**DATA PROVIDED**
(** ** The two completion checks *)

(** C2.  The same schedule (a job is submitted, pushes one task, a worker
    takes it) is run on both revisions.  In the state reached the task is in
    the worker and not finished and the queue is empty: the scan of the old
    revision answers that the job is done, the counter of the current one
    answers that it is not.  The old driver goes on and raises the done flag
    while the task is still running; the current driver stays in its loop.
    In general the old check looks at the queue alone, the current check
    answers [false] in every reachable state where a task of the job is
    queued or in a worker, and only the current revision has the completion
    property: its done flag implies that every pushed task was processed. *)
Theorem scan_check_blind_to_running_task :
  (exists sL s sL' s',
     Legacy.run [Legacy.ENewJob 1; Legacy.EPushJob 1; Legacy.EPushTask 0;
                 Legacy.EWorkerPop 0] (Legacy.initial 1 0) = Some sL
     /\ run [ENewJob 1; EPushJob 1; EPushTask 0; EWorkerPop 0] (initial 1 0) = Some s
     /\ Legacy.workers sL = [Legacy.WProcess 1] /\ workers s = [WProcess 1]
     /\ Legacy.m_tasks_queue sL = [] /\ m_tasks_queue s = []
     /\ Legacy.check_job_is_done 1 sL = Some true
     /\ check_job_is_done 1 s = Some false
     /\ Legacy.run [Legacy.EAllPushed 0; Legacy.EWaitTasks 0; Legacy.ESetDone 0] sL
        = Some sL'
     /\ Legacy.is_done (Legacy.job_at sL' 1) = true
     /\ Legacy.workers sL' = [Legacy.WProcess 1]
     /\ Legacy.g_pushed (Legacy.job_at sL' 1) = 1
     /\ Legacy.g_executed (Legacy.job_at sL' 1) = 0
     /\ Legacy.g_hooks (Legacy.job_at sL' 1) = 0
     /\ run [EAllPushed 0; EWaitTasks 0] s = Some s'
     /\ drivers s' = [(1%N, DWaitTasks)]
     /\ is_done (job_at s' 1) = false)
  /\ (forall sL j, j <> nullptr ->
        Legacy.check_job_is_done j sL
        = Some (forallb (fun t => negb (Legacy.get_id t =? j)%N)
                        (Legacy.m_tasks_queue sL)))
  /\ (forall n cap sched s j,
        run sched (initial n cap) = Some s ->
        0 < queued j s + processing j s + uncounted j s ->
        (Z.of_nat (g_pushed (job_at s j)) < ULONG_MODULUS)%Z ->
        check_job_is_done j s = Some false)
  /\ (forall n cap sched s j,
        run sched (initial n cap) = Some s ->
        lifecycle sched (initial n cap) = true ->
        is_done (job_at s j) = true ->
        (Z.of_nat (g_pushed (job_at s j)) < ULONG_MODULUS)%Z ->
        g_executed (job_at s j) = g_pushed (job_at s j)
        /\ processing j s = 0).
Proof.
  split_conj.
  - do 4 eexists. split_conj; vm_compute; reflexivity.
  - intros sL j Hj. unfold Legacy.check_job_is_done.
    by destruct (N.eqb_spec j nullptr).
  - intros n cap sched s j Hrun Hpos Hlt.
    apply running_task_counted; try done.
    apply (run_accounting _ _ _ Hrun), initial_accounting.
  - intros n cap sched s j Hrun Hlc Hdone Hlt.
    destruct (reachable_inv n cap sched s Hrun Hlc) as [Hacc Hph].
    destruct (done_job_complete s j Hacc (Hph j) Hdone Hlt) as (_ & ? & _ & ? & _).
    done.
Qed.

**TO DO**
Copy out each line of the data above, exactly, if it lies between the line holding "1) = false)" and the line holding "- do 4 eexists.", inclusive; copy no other line.

**RESULT**
     /\ is_done (job_at s' 1) = false)
  /\ (forall sL j, j <> nullptr ->
        Legacy.check_job_is_done j sL
        = Some (forallb (fun t => negb (Legacy.get_id t =? j)%N)
                        (Legacy.m_tasks_queue sL)))
  /\ (forall n cap sched s j,
        run sched (initial n cap) = Some s ->
        0 < queued j s + processing j s + uncounted j s ->
        (Z.of_nat (g_pushed (job_at s j)) < ULONG_MODULUS)%Z ->
        check_job_is_done j s = Some false)
  /\ (forall n cap sched s j,
        run sched (initial n cap) = Some s ->
        lifecycle sched (initial n cap) = true ->
        is_done (job_at s j) = true ->
        (Z.of_nat (g_pushed (job_at s j)) < ULONG_MODULUS)%Z ->
        g_executed (job_at s j) = g_pushed (job_at s j)
        /\ processing j s = 0).
Proof.
  split_conj.
  - do 4 eexists. split_conj; vm_compute; reflexivity.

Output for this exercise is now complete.